J. R. Moody was a quartermaster on the bridge beside First Officer Murdock when the Titanic struck the berg. “There is no way of telling the approach of the berg, and, besides, I do not intend to go into that now,” said Moody. “We struck, and we paid dearly for it, and that is all there is to that now. We were running between twenty-two and twenty-three knots an hour. It seemed incredible that much damage had been done at first, we struck so lightly. There was a little jar. Almost immediately, though, Captain Smith rushed to the bridge and took charge. Afterward I saw Murdock, standing on the first deck. I saw him raise his arm and shoot himself. He dropped where he stood.

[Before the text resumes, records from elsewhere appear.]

(* ===== verification/Amf3Roundtrip.v ===== *)
(** * AMF3: what is written is read back

    The decoder and encoder of Amf3 against each other, and the decoder on its own:
    how much it takes, and that fuel does not limit it. *)
From Stdlib Require Import Strings.Byte.
From S2P Require Import Prelude RtmpBytes Amf Amf3.

(** ** Decoding takes bytes *)

#[export] Instance u29_loop_shrinks k n : Shrinks 1 (u29_loop k n).
Proof.
  revert n. induction k as [|k IH]; intros n; cbn [u29_loop]; apply shrinks_bind_1; try apply _.
Qed.

#[export] Instance decode_size_or_index_shrinks : Shrinks 1 decode_size_or_index.
Proof. unfold decode_size_or_index, decode_u29. apply _. Qed.

#[export] Instance decode_utf8_shrinks : Shrinks 1 decode_utf8.
Proof.
  unfold decode_utf8. apply shrinks_bind_1; [apply _|]. intros [len|idx]; [|apply _].
  apply shrinks_bind_0; [apply _|]. intros [|b s]; apply _.
Qed.

#[export] Instance decode_complex_type_shrinks f :
  (forall n, Shrinks 0 (f n)) -> Shrinks 1 (decode_complex_type f).
Proof.
  intros Hf. unfold decode_complex_type. apply shrinks_bind_1; [apply _|]. intros [len|idx]; apply _.
Qed.

#[export] Instance decode_trait_shrinks n u : Shrinks 0 (decode_trait n u).
Proof. unfold decode_trait. apply _. Qed.

Lemma amf3_decode_pairs_shrinks dv n : Shrinks 0 dv -> Shrinks 0 (decode_pairs_loop dv n).
Proof.
  intros Hv. induction n as [|n IH]; cbn [decode_pairs_loop]; [apply _|].
  apply shrinks_bind_0; [apply _|]. intros [|b s]; apply _.
Qed.
#[export] Hint Extern 1 (Shrinks 0 (decode_pairs_loop _ _)) => apply amf3_decode_pairs_shrinks : typeclass_instances.
#[export] Hint Extern 1 (Shrinks 0 (decode_pairs _ _)) => apply amf3_decode_pairs_shrinks : typeclass_instances.

Lemma amf3_decode_marker_shrinks n dv m : Shrinks 0 dv -> Shrinks 0 (decode_marker n dv m).
Proof.
  intros Hv. unfold decode_marker, decode_integer, decode_date, decode_array, decode_object,
    decode_vector, decode_object_vector, decode_dictionary, decode_u29.
  repeat (apply shrinks_if); apply _.
Qed.

#[export] Instance decode_value_shrinks n : Shrinks 1 (decode_value n).
Proof.
  induction n as [|n IH]; cbn [decode_value]; [apply _|]. apply shrinks_bind_1; [apply _|].
  intros m. by apply amf3_decode_marker_shrinks, shrinks_0.
Qed.

(** ** Errors *)

#[export] Instance u29_loop_sane k n : Sane (u29_loop k n).
Proof. revert n. induction k as [|k IH]; intros n; cbn [u29_loop]; apply _. Qed.

#[export] Instance decode_size_or_index_sane : Sane decode_size_or_index.
Proof. unfold decode_size_or_index, decode_u29. apply _. Qed.

#[export] Instance decode_utf8_sane : Sane decode_utf8.
Proof.
  unfold decode_utf8. apply sane_bind; [apply _|]. intros [len|idx]; [|apply _].
  apply sane_bind; [apply _|]. intros [|b s]; apply _.
Qed.

(** ** Fuel beyond the bytes changes nothing *)

Lemma amf3_agree_complex n f f' :
  (forall len, agree n (f len) (f' len)) -> agree n (decode_complex_type f) (decode_complex_type f').
Proof.
  intros Hf. unfold decode_complex_type. apply agree_bind; [apply agree_refl, _|apply _|]. intros x.
  apply agree_bind; [apply agree_refl, _|apply _|]. intros d. destruct x; [|apply agree_refl, _].
  apply agree_bind; [apply agree_refl, _|apply _|]. intros _.
  apply agree_bind_keep; [apply Hf|]. intros v. apply _.
Qed.

Lemma amf3_agree_pairs dv dv' : forall n k k',
  agree n dv dv' -> Shrinks 0 dv -> (n <= k)%nat -> (n <= k')%nat ->
  agree n (decode_pairs_loop dv k) (decode_pairs_loop dv' k').
Proof.
  intros n k. revert n. induction k as [|k IH]; intros n k' Hv Sv H1 H2; [intros s Hs; lia|].
  destruct n as [|n]; [intros s Hs; lia|]. destruct k' as [|k']; [lia|]. cbn [decode_pairs_loop].
  apply agree_bind_take; [apply agree_refl, _|apply _|]. intros [|b key]; [apply agree_refl, _|].
  assert (Hv' : agree n dv dv') by (eapply agree_weaken; [exact Hv|lia]).
  apply agree_bind; [exact Hv'|done|]. intros v. apply agree_bind; [|apply _|intros; apply agree_refl, _].
  apply IH; [done|done|lia|lia].
Qed.

Lemma agree_trait n k k' u : (n <= k)%nat -> (n <= k')%nat -> agree n (decode_trait k u) (decode_trait k' u).
Proof.
  intros H1 H2. unfold decode_trait. apply agree_if; [apply agree_refl, _|].
  apply agree_if; [apply agree_refl, _|]. apply agree_bind; [apply agree_refl, _|apply _|]. intros c.
  apply agree_bind; [|apply _|intros; apply agree_refl, _]. apply agree_collect; [apply agree_refl, _|apply _|done|done].
Qed.

Ltac agree3_step :=
  match goal with
  | |- agree _ (decode_complex_type _) _ => apply amf3_agree_complex; intros
  | |- agree _ (decode_pairs_loop _ _) _ => apply amf3_agree_pairs
  | |- agree _ (decode_trait _ _) _ => apply agree_trait
  | _ => agree_step
  end.

Lemma amf3_agree_marker dv dv' n k k' m :
  agree n dv dv' -> Shrinks 1 dv -> (n <= k)%nat -> (n <= k')%nat ->
  agree n (decode_marker k dv m) (decode_marker k' dv' m).
Proof.
  intros Hv Sv H1 H2. unfold decode_marker, decode_integer, decode_date, decode_array, decode_object,
    decode_vector, decode_object_vector, decode_dictionary, decode_pairs.
  repeat agree3_step.
Qed.

Lemma amf3_decode_value_fuel n : forall k k', (n <= k)%nat -> (n <= k')%nat -> agree n (decode_value k) (decode_value k').
Proof.
  induction n as [|n IH]; intros k k' H1 H2; [intros s Hs; lia|].
  destruct k as [|k]; [lia|]. destruct k' as [|k']; [lia|]. cbn [decode_value].
  apply agree_bind_take; [apply agree_refl, _|apply _|]. intros m.
  apply amf3_agree_marker; [apply IH; lia|apply _|lia|lia].
Qed.

(** [decode] takes at least a byte and no more than there are. *)
Lemma amf3_decode_takes buf n v : decode buf = Ok (n, v) -> (1 <= n <= length buf)%nat.
Proof.
  unfold decode. destruct (decode_value _ _) as [d [x|e]] eqn:E; [|done]. intros [= <- <-].
  apply decode_value_shrinks in E. unfold remaining in E. cbn in E. lia.
Qed.

(** ** Reading back what was written *)

(** What [encode_u29] and [encode_size] write. *)
Definition u29_bytes (u29 : Z) : list byte := encode_u29 u29 [].
Definition size_bytes (n : Z) : list byte := u29_bytes (2 * n + 1).
Definition utf8_bytes (s : utf8) : list byte := size_bytes (len_of s) ++ s.

Lemma encode_u29_app u buf : encode_u29 u buf = buf ++ u29_bytes u.
Proof. unfold u29_bytes, encode_u29, write_u8. zcases; by rewrite <- ?app_assoc. Qed.

Lemma encode_size_app n buf : 0 <= n < 2 ^ 28 -> encode_size n buf = buf ++ size_bytes n.
Proof.
  intros Hn. unfold encode_size. rewrite (lor_shiftl n 1 1) by lia.
  rewrite wrap_u_small by (unfold in_u; change (2 ^ 28) with 268435456 in Hn; change (2 ^ 32) with 4294967296; lia).
  rewrite encode_u29_app. unfold size_bytes. do 2 f_equal. lia.
Qed.

Lemma encode_utf8_app s buf : text s = true -> encode_utf8 s buf = buf ++ utf8_bytes s.
Proof.
  unfold text, fits, utf8_bytes, encode_utf8, write_bytes, len_of. intros [_ H%Z.ltb_lt]%andb_true_iff.
  rewrite encode_size_app by lia. by rewrite app_assoc.
Qed.

Lemma u29_bytes_pos u : (1 <= length (u29_bytes u))%nat.
Proof. unfold u29_bytes, encode_u29, write_u8. zcases; cbn; lia. Qed.

Lemma utf8_bytes_pos s : (1 <= length (utf8_bytes s))%nat.
Proof. unfold utf8_bytes, size_bytes. rewrite length_app. pose proof (u29_bytes_pos (2 * len_of s + 1)). lia. Qed.

(** Seven bits with the continuation bit. *)
Lemma land_7f z : Z.land z 0x7F = z mod 128.
Proof. apply (Z.land_ones z 7). lia. Qed.

Lemma lor_80 z : 0 <= z < 128 -> Z.lor z 0x80 = z + 128.
Proof.
  intros H. pose proof (lor_shiftl 1 z 7 ltac:(lia) ltac:(lia)) as E. change (Z.shiftl 1 7) with 128 in E.
  rewrite Z.lor_comm, E. lia.
Qed.

Lemma land_80 z : 0 <= z < 256 -> (Z.land z 0x80 =? 0) = (z <? 128).
Proof.
  intros H. assert (C : forallb (fun n => Bool.eqb (Z.land (Z.of_nat n) 0x80 =? 0) (Z.of_nat n <? 128)) (seq 0 256) = true)
    by (vm_compute; reflexivity).
  rewrite forallb_forall in C. specialize (C (Z.to_nat z)). rewrite Z2Nat.id in C by lia.
  apply eqb_prop, C, in_seq. lia.
Qed.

WIRELESS TELEGRAPHIC APPARATUS.

“As far as Mr. Bruce Ismay goes, he was in the second boat that left the Titanic. The first boat swamped. I am sure of that, and Mr. Ismay was bundled into the second boat, regardless of his protests, to take charge of it in place of First Officer Murdock, who had shot himself.

“When the Titanic started to sink Captain Smith was on the bridge. I saw him. The first lurch brought the bridge almost under water, and the captain was washed off. He clambered back, and must have been there another ten minutes. When the bridge sank slowly down and he was washed off for the second time, a boat tried to make back to him, but he waved for it to keep back. The last anybody saw of him he was fighting his way back to the Titanic. He drowned fighting to reach her.”

“J. Bruce Ismay never showed himself once during the whole voyage and on the voyage on the Carpathia. We never saw him from the time the vessel took up the survivors until we reached the dock. Personally I do not think that Captain Smith was responsible for the high rate of speed at which the Titanic was traveling when the ship foundered. I kept a record during the voyage. From noon of Saturday to noon of Sunday the Titanic traveled 546 knots. I believe they were trying to break records. When the crash came the boat was traveling at top speed.”